In quest’ottica, sbattiamo contro un limite teorico – la decisione su che cos’è la democrazia – che può essere scavalcato solo sul piano politico, con un gesto di rottura, e senza garanzie preliminari di successo. Non è un invito alla violenza, questo, né un inno alla distruzione e alla cieca ribellione. In realtà – lo ripeto: in realtà – solo la fantasia, l’elaborazione di alternative inedite, l’invenzione di nuove opzioni politiche potrà consentirci di rompere con il presente, salvandoci dalla violenza che scaturisce sempre, prima o poi, dal “Non ci sono alternative”. E in realtà – di nuovo: in realtà – gli elettori di tutta Europa (Germania inclusa) non aspettano altro, chi per una ragione (diffidenza) chi per un’altra (troppi sacrifici). Aspettano appunto che qualcuno indichi loro un’uscita dal guado in cui si trovano che non distrugga nulla ma che al contrario costruisca. La futura probabile fine della moneta unica, imposta dalla volontà dei popoli europei (non dei governi) che si sentono ancora troppo estranei gli uni agli altri per condividere una cassa (non una casa) comune, avrà bisogno di essere accompagnata da un progetto politico alternativo per l’Europa se si vorrà proseguire sulla strada dell’integrazione ed evitare di consegnarsi mani e piedi alle Destre reazionarie. Da questo punto di vista, la Grande Politica oggi, in Europa, non è un lusso. È una necessità, di cui occorre prendere atto con realismo. I popoli europei, c’è da scommetterci, premieranno chi oserà essere realista nei prossimi anni senza badare troppo ai belati della stampa e ai ruggiti della finanza. L’obiezione che ciò non si può fare, che è irrealistico, poiché gli elettori non credono più da tempo nei propri rappresentanti politici, non va respinta.
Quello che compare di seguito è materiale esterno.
(** C5: a worker count of zero or less is refused when the settings are
    constructed, so that no server object exists that could bind; a
    positive worker count is kept as given. *)
Theorem max_workers_must_be_positive (kw : ServerKwargs)
    (environ : list (string * string)) (w : Z) :
  (w <= 0 ->
     exists e,
       ServerConfig_new str_to_int (with_max_workers (PyInt w) kw) environ = inl e
       /\ In (greater_than "max_workers" 0 w) e
       /\ GrpcServer_init str_to_int (with_max_workers (PyInt w) kw) environ = inl e)
  /\ (0 < w ->
      forall c, ServerConfig_new str_to_int kw environ = inr c ->
        ServerConfig_new str_to_int (with_max_workers (PyInt w) kw) environ
        = inr (set_max_workers w c)).
Proof.
  split.
  - intros Hw.
    unfold GrpcServer_init, ServerConfig_new, with_max_workers;
      cbn [kw_host kw_port kw_max_workers kw_grace_period field_input].
    rewrite (validate_int_gt_fail "max_workers" 10 0 w Hw).
    destruct (validate_str "host" "0.0.0.0" _) as [eh|h];
      destruct (validate_int str_to_int "port" 50051 _) as [ep|p0];
      destruct (validate_int str_to_int "grace_period" 30 _) as [eg|g];
      eexists; (split; [reflexivity|]); (split; [|reflexivity]);
      cbn [errors]; rewrite ?in_app_iff; simpl; tauto.
  - intros Hw c.
    unfold ServerConfig_new, with_max_workers;
      cbn [kw_host kw_port kw_max_workers kw_grace_period].
    intros Hc.
    destruct (validate_str "host" "0.0.0.0" _) as [eh|h]; [discriminate Hc|].
    destruct (validate_int str_to_int "port" 50051 _) as [ep|p0].
    { destruct (validate_int_gt _ _ _ _ _), (validate_int _ "grace_period" _ _);
        discriminate Hc. }
    destruct (validate_int_gt str_to_int "max_workers" 10 0 _) as [ew|w0].
    { destruct (validate_int _ "grace_period" _ _); discriminate Hc. }
    destruct (validate_int str_to_int "grace_period" 30 _) as [eg|g]; [discriminate Hc|].
    injection Hc as <-. cbn [field_input].
    rewrite (validate_int_gt_pass "max_workers" 10 0 w Hw). reflexivity.
Qed.




End WithCoercion.
(** C4, as the specification words it, fails: port 70000 is accepted. *)
Lemma port_range_not_enforced : ~ port_range_enforced.
Proof.
  intros Hclaim.
  destruct (Hclaim decimal 70000) as [e He]; [lia|].
  vm_compute in He. discriminate He.
Qed.

Lemma port_accepts_every_integer_witness :
  ServerConfig_new decimal no_server_kwargs [] = inr default_config
  /\ ServerConfig_new decimal (with_port (PyInt 70000) no_server_kwargs) []
     = inr (set_port 70000 default_config)
  /\ ServerConfig_new decimal (with_port (PyStr "invalid") no_server_kwargs) []
     = inl [int_parsing "port" "invalid"].
Proof.
  assert (Hd : ServerConfig_new decimal no_server_kwargs [] = inr default_config)
    by (vm_compute; reflexivity).
  destruct (port_accepts_every_integer decimal no_server_kwargs [] default_config 70000 Hd)
    as [Hint Hstr].
  split; [exact Hd|]. split; [exact Hint|].
  exact (Hstr "invalid").
Defined.

Lemma max_workers_must_be_positive_witness :
  (exists e,
     ServerConfig_new decimal (with_max_workers (PyInt (-1)) no_server_kwargs) [] = inl e
     /\ In (greater_than "max_workers" 0 (-1)) e
     /\ GrpcServer_init decimal (with_max_workers (PyInt (-1)) no_server_kwargs) [] = inl e)
  /\ ServerConfig_new decimal (with_max_workers (PyInt 20) no_server_kwargs) []
     = inr (set_max_workers 20 default_config).
Proof.
  split.
  - apply (max_workers_must_be_positive decimal no_server_kwargs [] (-1)). lia.
  - apply (max_workers_must_be_positive decimal no_server_kwargs [] 20); [lia|].
    vm_compute; reflexivity.
Defined.


End ConfigFacts.

(* ===================================================================== *)
(** ** Facts about the server lifecycle                                   *)
(* ===================================================================== *)

Module LifecycleFacts.
Import Config Lifecycle.

Lemma drain_count_snoc tr e :
  drain_count (tr ++ [e]) = (drain_count tr + if is_drain e then 1 else 0)%nat.
Proof.
  unfold drain_count. rewrite filter_app, length_app.
  destruct e; reflexivity.
Qed.

Ltac task_cases H :=
  match type of H with
  | run_task ?r ?p ?s = Some _ =>
      destruct p, r; simpl in H;
      unfold start_call, start_resume, start_wake, stop_call, stop_resume in H;
      repeat case_match; simplify_eq; simpl in *
  end.

Lemma run_task_latch_mono r p s p' s' :
  run_task r p s = Some (p', s') ->
  _shutdown_event (srv s) = true -> _shutdown_event (srv s') = true.
Proof. intros H E. task_cases H; auto. Qed.

Lemma run_task_returns_latched r p s s' :
  run_task r p s = Some (StartReturn, s') -> _shutdown_event (srv s') = true.
Proof. intros H. task_cases H; auto. Qed.

Lemma run_task_drains_mono r p s p' s' :
  run_task r p s = Some (p', s') ->
  (drain_count (trace s) <= drain_count (trace s'))%nat.
Proof.
  intros H. task_cases H; rewrite ?drain_count_snoc; simpl; lia.
Qed.

Lemma run_task_sets_latch r p s p' s' :
  run_task r p s = Some (p', s') ->
  _shutdown_event (srv s) = false -> _shutdown_event (srv s') = true ->
  p = StopCall /\ (1 <= drain_count (trace s'))%nat.
Proof.
  intros H E E'. task_cases H; try congruence;
    (split; [reflexivity|]); rewrite ?drain_count_snoc; simpl; lia.
Qed.

Lemma exec_preserves_invariant l sys sys' :
  exec l sys = Some sys' -> shutdown_invariant sys -> shutdown_invariant sys'.
Proof.
  unfold shutdown_invariant, latch, drains.
  intros H [Hd Hr]. destruct l as [| |n|i r]; simpl in H.
  - injection H as <-. simpl. split; [exact Hd|].
    intros i [[_ Hi]|[_ Hi]]%lookup_snoc_Some; [eauto|discriminate].
  - injection H as <-. simpl. split; [exact Hd|].
    intros i [[_ Hi]|[_ Hi]]%lookup_snoc_Some; [eauto|discriminate].
  - injection H as <-. simpl. rewrite drain_count_snoc. simpl. split.
    + intros E. specialize (Hd E). lia.
    + intros i [[_ Hi]|[_ Hi]]%lookup_snoc_Some; [eauto|discriminate].
  - destruct (tasks sys !! i) as [p|] eqn:Hp; [|discriminate].
    destruct (run_task r p (st sys)) as [[p' s']|] eqn:Ht; [|discriminate].
    injection H as <-. simpl. split.
    + intros E'. destruct (_shutdown_event (srv (st sys))) eqn:E.
      * pose proof (run_task_drains_mono _ _ _ _ _ Ht). specialize (Hd eq_refl). lia.
      * apply (run_task_sets_latch _ _ _ _ _ Ht E E').
    + intros j [(-> & -> & _)|[_ Hj]]%list_lookup_insert_Some.
      * apply (run_task_returns_latched _ _ _ _ Ht).
      * apply (run_task_latch_mono _ _ _ _ _ Ht). eauto.
Qed.

Lemma run_preserves_invariant ls : forall sys sys',
  run ls sys = Some sys' -> shutdown_invariant sys -> shutdown_invariant sys'.
Proof.
  induction ls as [|l ls IH]; simpl; intros sys sys' H Hinv.
  - injection H as <-. exact Hinv.
  - destruct (exec l sys) as [sys1|] eqn:Hl; [|discriminate].
    eapply IH; [exact H|]. eapply exec_preserves_invariant; eauto.
Qed.

Lemma init_invariant c : shutdown_invariant (init c).
Proof. split; [discriminate|]. intros i Hi. discriminate. Qed.
(** * Investment tracker backend: the data-access layer and the user routes

    A shallow embedding of [app/crud.py] and [app/api/routes/users.py].

    The relational session is a record of tables threaded through every
    call.  Each [session.commit()] of the source is immediate, so a write is
    visible in the store from the point of the call on, also when a later
    statement of the same request raises.  Python exceptions are the [Raise]
    outcomes of the [Session] monad. *)

From Stdlib Require Import ZArith Lia.
From stdpp Require Import base option list strings gmap fin_maps.

Set Default Proof Using "Type".

(** ** Python values *)

(** [datetime] values, as points on the time line. *)
Record datetime := Datetime { timestamp : Z }.

(** The values an attribute of a mapped object can hold.  Floats are carried
    by their bit pattern: the code stores and copies them, nothing more. *)
Inductive pyval :=
| PNone
| PInt (n : Z)
| PStr (s : string)
| PFloat (bits : Z)
| PDate (d : datetime).

#[global] Instance datetime_eq_dec : EqDecision datetime.
Proof. solve_decision. Defined.

#[global] Instance pyval_eq_dec : EqDecision pyval.
Proof. solve_decision. Defined.

(** Truth value testing, [if x:] and [not x]. *)
Class Truthy (A : Type) := truthy : A → bool.

(** A string is true when it is not empty. *)
#[global] Instance str_truthy : Truthy string :=
  λ s, negb (String.eqb s "").

(** An integer is true when it is not zero. *)
#[global] Instance int_truthy : Truthy Z :=
  λ n, negb (n =? 0)%Z.

(** [datetime] defines neither [__bool__] nor [__len__]: always true. *)
#[global] Instance datetime_truthy : Truthy datetime :=
  λ _, true.

(** [None] is false; an optional argument is tested through its value. *)
#[global] Instance optional_truthy {A} `{Truthy A} : Truthy (option A) :=
  λ o, match o with None => false | Some a => truthy a end.
(** * modmail: extension modes, plugin manifests and the lockfile hash check

    A shallow embedding of the parts of the modmail bot that carry logic:

    - [modmail/utils/cogs.py]: the [BotModes] bit-flag enumeration, the
      [ExtMetadata] dataclass and [calc_mode];
    - [modmail/extensions/meta.py]: the [EXT_METADATA] declaration of the
      Meta cog;
    - [scripts/export_requirements.py]: [check_hash], and [main] from the
      two loaded TOML files to the exit code, the text written and the lines
      printed, with the two patterns it matches;
    - [scripts/export_new_config_to_default_config.py]: [sort_dict];
    - [tests/modmail/addons/test_plugins.py]: the manifest literal and what
      the test expects of [parse_plugin_toml_from_string], [find_plugins] and
      [Plugin.convert]. The modules these three live in,
      [modmail/addons/plugins.py] and [modmail/addons/models.py], are not
      among the files; they are modelled from the specification, and every
      such definition says so.

    Python objects are modelled by their attribute dictionary, Python
    integers by [Z], Python exceptions by an error type; a dict whose order
    matters is an association list, the plugin registry a [gmap]. Strings
    are their UTF-8 bytes; the character tables of Python's [re] and [str],
    [json.dumps] and SHA-256 are parameters wherever a statement holds for
    any of them. *)

From Stdlib Require Import ZArith Lia Ascii.
From stdpp Require Import base strings list gmap fin_maps sorting.

#[local] Set Warnings "-register-all".
Local Open Scope Z_scope.

(** ** modmail/utils/cogs.py *)

Module Cogs.

(** [BitwiseAutoEnum._generate_next_value_(name, start, count, last_values)]:
    the hook that [auto()] calls for each member; [count] is the number of
    members defined so far. *)
Definition _generate_next_value_
    (name : string) (start : Z) (count : nat) (last_values : list Z) : Z :=
  Z.shiftl 1 (Z.of_nat count).

(** What the enum machinery does with a class body whose members are all
    [auto()]: members are visited in declaration order and each one gets the
    value the hook returns, [start] being 1. *)
Fixpoint assign_auto (names : list string) (count : nat) (last_values : list Z)
    : list (string * Z) :=
  match names with
  | [] => []
  | n :: rest =>
      let v := _generate_next_value_ n 1 count last_values in
      (n, v) :: assign_auto rest (S count) (last_values ++ [v])
  end.

Module BotModes.

Inductive t : Set := production | develop | plugin_dev.

Definition name (m : t) : string :=
  match m with
  | production => "production"
  | develop => "develop"
  | plugin_dev => "plugin_dev"
  end.

(** Declaration order of the class body. *)
Definition declared : list t := [production; develop; plugin_dev].

Definition index (m : t) : nat :=
  match m with production => 0 | develop => 1 | plugin_dev => 2 end%nat.

(** [BotModes.__members__] with the integer value of each member. *)
Definition members : list (string * Z) := assign_auto (name <$> declared) 0 [].

(** [int(BotModes.m)] *)
Definition value (m : t) : Z := nth (index m) (snd <$> members) 0.

End BotModes.

(** The dataclass [ExtMetadata]: three boolean fields, in this order. *)
Record ExtMetadata : Set := mkExtMetadata {
  production : bool;
  develop : bool;
  plugin_dev : bool
}.

(** The generated [__init__]: every field is a keyword with default
    [False]. *)
Definition ExtMetadata_init (production develop plugin_dev : option bool)
    : ExtMetadata :=
  {| production := default false production;
     develop := default false develop;
     plugin_dev := default false plugin_dev |}.
(* ================================================================== *)
(** * The builder over binary64                                         *)
(* ================================================================== *)

(** The builder with the computation of [int(base / f)] left open.
    [unet_model_3d] is its instance at the exact quotient; at
    [int_truediv] the filter counts are the ones binary64 gives. *)
Definition unet_model_3d_with (int_quot : Z -> Q -> Result Z) (env : Env)
    (input_shape : list Z) (downsize_filters_factor : Q)
    (pool_size : list Z) (n_labels : Z) (initial_learning_rate : Q)
    (deconvolution : bool) : M Model :=
  let f := downsize_filters_factor in
  inputs <- Input input_shape ;;
  conv1 <- applied env (n <- lift (int_quot 32 f) ;; Conv3D n [3;3;3] relu same) inputs ;;
  conv1 <- applied env (n <- lift (int_quot 64 f) ;; Conv3D n [3;3;3] relu same) conv1 ;;
  pool1 <- applied env (MaxPooling3D pool_size) conv1 ;;

  conv2 <- applied env (n <- lift (int_quot 64 f) ;; Conv3D n [3;3;3] relu same) pool1 ;;
  conv2 <- applied env (n <- lift (int_quot 128 f) ;; Conv3D n [3;3;3] relu same) conv2 ;;
  pool2 <- applied env (MaxPooling3D pool_size) conv2 ;;

  conv3 <- applied env (n <- lift (int_quot 128 f) ;; Conv3D n [3;3;3] relu same) pool2 ;;
  conv3 <- applied env (n <- lift (int_quot 256 f) ;; Conv3D n [3;3;3] relu same) conv3 ;;
  print (tshape conv3) ;;
  pool3 <- applied env (MaxPooling3D pool_size) conv3 ;;

  conv4 <- applied env (n <- lift (int_quot 256 f) ;; Conv3D n [3;3;3] relu same) pool3 ;;
  conv4 <- applied env (n <- lift (int_quot 512 f) ;; Conv3D n [3;3;3] relu same) conv4 ;;
  print (tshape conv4) ;;

  up5 <- applied env (n <- lift (int_quot 512 f) ;;
                  get_upconv env 2 n pool_size (last3 input_shape)
                             [2;2;2] [2;2;2] deconvolution) conv4 ;;
  print (tshape up5) ;;
  up5 <- concatenate [up5; conv3] 4 ;;
  conv5 <- applied env (n <- lift (int_quot 256 f) ;; Conv3D n [3;3;3] relu same) up5 ;;
  conv5 <- applied env (n <- lift (int_quot 256 f) ;; Conv3D n [3;3;3] relu same) conv5 ;;

  up6 <- applied env (n <- lift (int_quot 256 f) ;;
                  get_upconv env 1 n pool_size (last3 input_shape)
                             [2;2;2] [2;2;2] deconvolution) conv5 ;;
  up6 <- concatenate [up6; conv2] 4 ;;
  conv6 <- applied env (n <- lift (int_quot 128 f) ;; Conv3D n [3;3;3] relu same) up6 ;;
  conv6 <- applied env (n <- lift (int_quot 128 f) ;; Conv3D n [3;3;3] relu same) conv6 ;;

  up7 <- applied env (n <- lift (int_quot 128 f) ;;
                  get_upconv env 0 n pool_size (last3 input_shape)
                             [2;2;2] [2;2;2] deconvolution) conv6 ;;
  up7 <- concatenate [up7; conv1] 4 ;;
  conv7 <- applied env (n <- lift (int_quot 64 f) ;; Conv3D n [3;3;3] relu same) up7 ;;
  conv7 <- applied env (n <- lift (int_quot 64 f) ;; Conv3D n [3;3;3] relu same) conv7 ;;

  conv8 <- applied env (Conv3D n_labels [1;1;1] None valid) conv7 ;;
  act <- applied env (Activation "sigmoid") conv8 ;;
  model <- Model_ inputs act ;;

  model <- compile model initial_learning_rate "dice_coef_loss" ["dice_coef"%string] ;;

  ret model.
(** The events of a session in order, each with the file system it meets;
    an exception ends the session. *)
Fixpoint session {U : Py.Unicode} (evs : list (FS * ui_event)) (s : Filey)
  : option result :=
  match evs with
  | [] => Some (Ok s [])
  | (fs, ev) :: evs' =>
      match handle fs ev s with
      | Some (Ok s' tr) =>
          match session evs' s' with
          | Some (Ok s'' tr') => Some (Ok s'' (tr ++ tr'))
          | Some (Raise e s'' tr') => Some (Raise e s'' (tr ++ tr'))
          | None => None
          end
      | r => r
      end
  end.

(** The history, the cursor and the shown path are the same in two
    states. *)
Definition same_place (s s' : Filey) : Prop :=
  history s' = history s ∧ history_index s' = history_index s ∧
  current_path s' = current_path s.

(** The path under the cursor is the path that is shown. *)
Definition shows_cursor (s : Filey) : Prop :=
  Py.index (history s) (history_index s) = Some (current_path s).

(** ** The window: [FileyWindow] *)











(** ** Sample sessions for the examples *)

(** The widget that [__init__] constructs without a settings file, once the
    window has taken it. *)
Definition started (home : string) : Filey :=
  match init home None with
  | Created s _ => set_has_parent true s
  | _ => fresh home
  end.

(** The same widget as [__init__] returns it, before the window takes
    it. *)
Definition fresh_started (home : string) : Filey :=
  match init home None with
  | Created s _ => s
  | _ => fresh home
  end.

Definition docs_item : Item := mkItem "Docs" true "/home/u/Docs" true.
Definition a_txt_item : Item := mkItem "a.txt (1.5 KB)" false "/home/u/a.txt" false.

(** The first scan arrives, a folder is opened, back, forward, back, a
    folder is made, and a file is copied and pasted. *)
Definition sample_events : list (FS * ui_event) :=
  [ (sample_fs, EvLoadFinished (Worker.run sample_fs "/home/u") false);
    (sample_fs, EvActivate (Some docs_item));
    (sample_fs, EvBack);
    (sample_fs, EvForward);
    (sample_fs, EvBack);
    (sample_fs, EvCreateFolder "new" true Success);
    (sample_fs, EvCopy (Some a_txt_item));
    (sample_fs, EvPaste 2 Success) ].

Definition sample_result : result :=
  match session sample_events (started "/home/u") with
  | Some r => r
  | None => Ok (started "/home/u") []
  end.

(** The widget after a folder was opened from the start folder. *)
Definition in_docs : Filey :=
  (load_path "/home/u/Docs" true true (started "/home/u")).1.

(** The effects of a slot that the window reacts to carry the path and the
    button states of the state the slot leaves. *)
Definition follows (s' : Filey) (tr : list effect) : Prop :=
  ∀ e, e ∈ tr →
    match e with
    | PathChanged p => p = current_path s'
    | UpdateNavButtons _ _ => e = update_nav_buttons s'
    | _ => True
    end.






(** The kind of an effect, for the statements about traces. *)
Definition is_warning (e : effect) : bool :=
  match e with MessageBox Warning _ _ => true | _ => false end.

Definition is_os (e : effect) : bool :=
  match e with Os _ => true | _ => false end.

Definition is_scan (e : effect) : bool :=
  match e with StartScan _ _ => true | _ => false end.

(** The text that ends in the message of the exception. *)
Definition ends_with (suffix s : string) : Prop := ∃ pre, s = pre +:+ suffix.

(** A name without a separator, as [os.listdir] returns them:
    [name.rfind('/') == -1]. *)
Definition no_sep (name : string) : Prop := Py.rfind OsPath.sep name = -1.

(** ** The tool tip: [Filey.event] *)

(** The names that the preview shows: [c.startswith('.')] is false. *)
Definition visible (c : string) : Prop := String.prefix "." c = false.

(** The text of the preview: the first five visible names, joined, with
    dots when there are more. *)
Definition preview_text (content : list string) : string :=
  let content := filter visible content in
  String.concat ", " (take 5 content) +:+
  (if (5 <? length content)%nat then ", ..." else "").

(** [Filey.event] on a tool tip event over the row [item]: the text that
    [QToolTip.showText] is called with, or [None] when the slot calls
    [QToolTip.hideText]. *)
Definition tooltip (fs : FS) (item : option Item) : option string :=
  match item with
  | Some it =>
      if isdir fs (data256 it) then
        match listdir fs (data256 it) with
        | Some content => Some (preview_text content)
        | None => None
        end
      else None
  | None => None
  end.
(** ** What a slot leaves alone *)

(** The events that set the clipboard, deliver a scan, change the filter
    text, and accept the animation dialog. *)
Definition is_copy (ev : ui_event) : bool :=
  match ev with EvCopy (Some _) => true | _ => false end.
Va accolta, invece, ma va anche capita fino in fondo. Gli elettori non credono più nei politici, non c’è dubbio, ma solo perché i politici, per primi, hanno smesso di credere negli elettori, hanno smesso di credere nell’effettiva sovranità dei popoli, hanno smesso di credere nei principi e nelle istituzioni della democrazia. Quando ricominceranno a crederci, noi tutti torneremo a credere in loro. Quando sentiremo da loro parole chiare su come democratizzare le istituzioni europee e riscrivere i Trattati, potranno riscuotere di nuovo la nostra fiducia. Fino ad allora saranno spazzati via, uno in fila all’altro.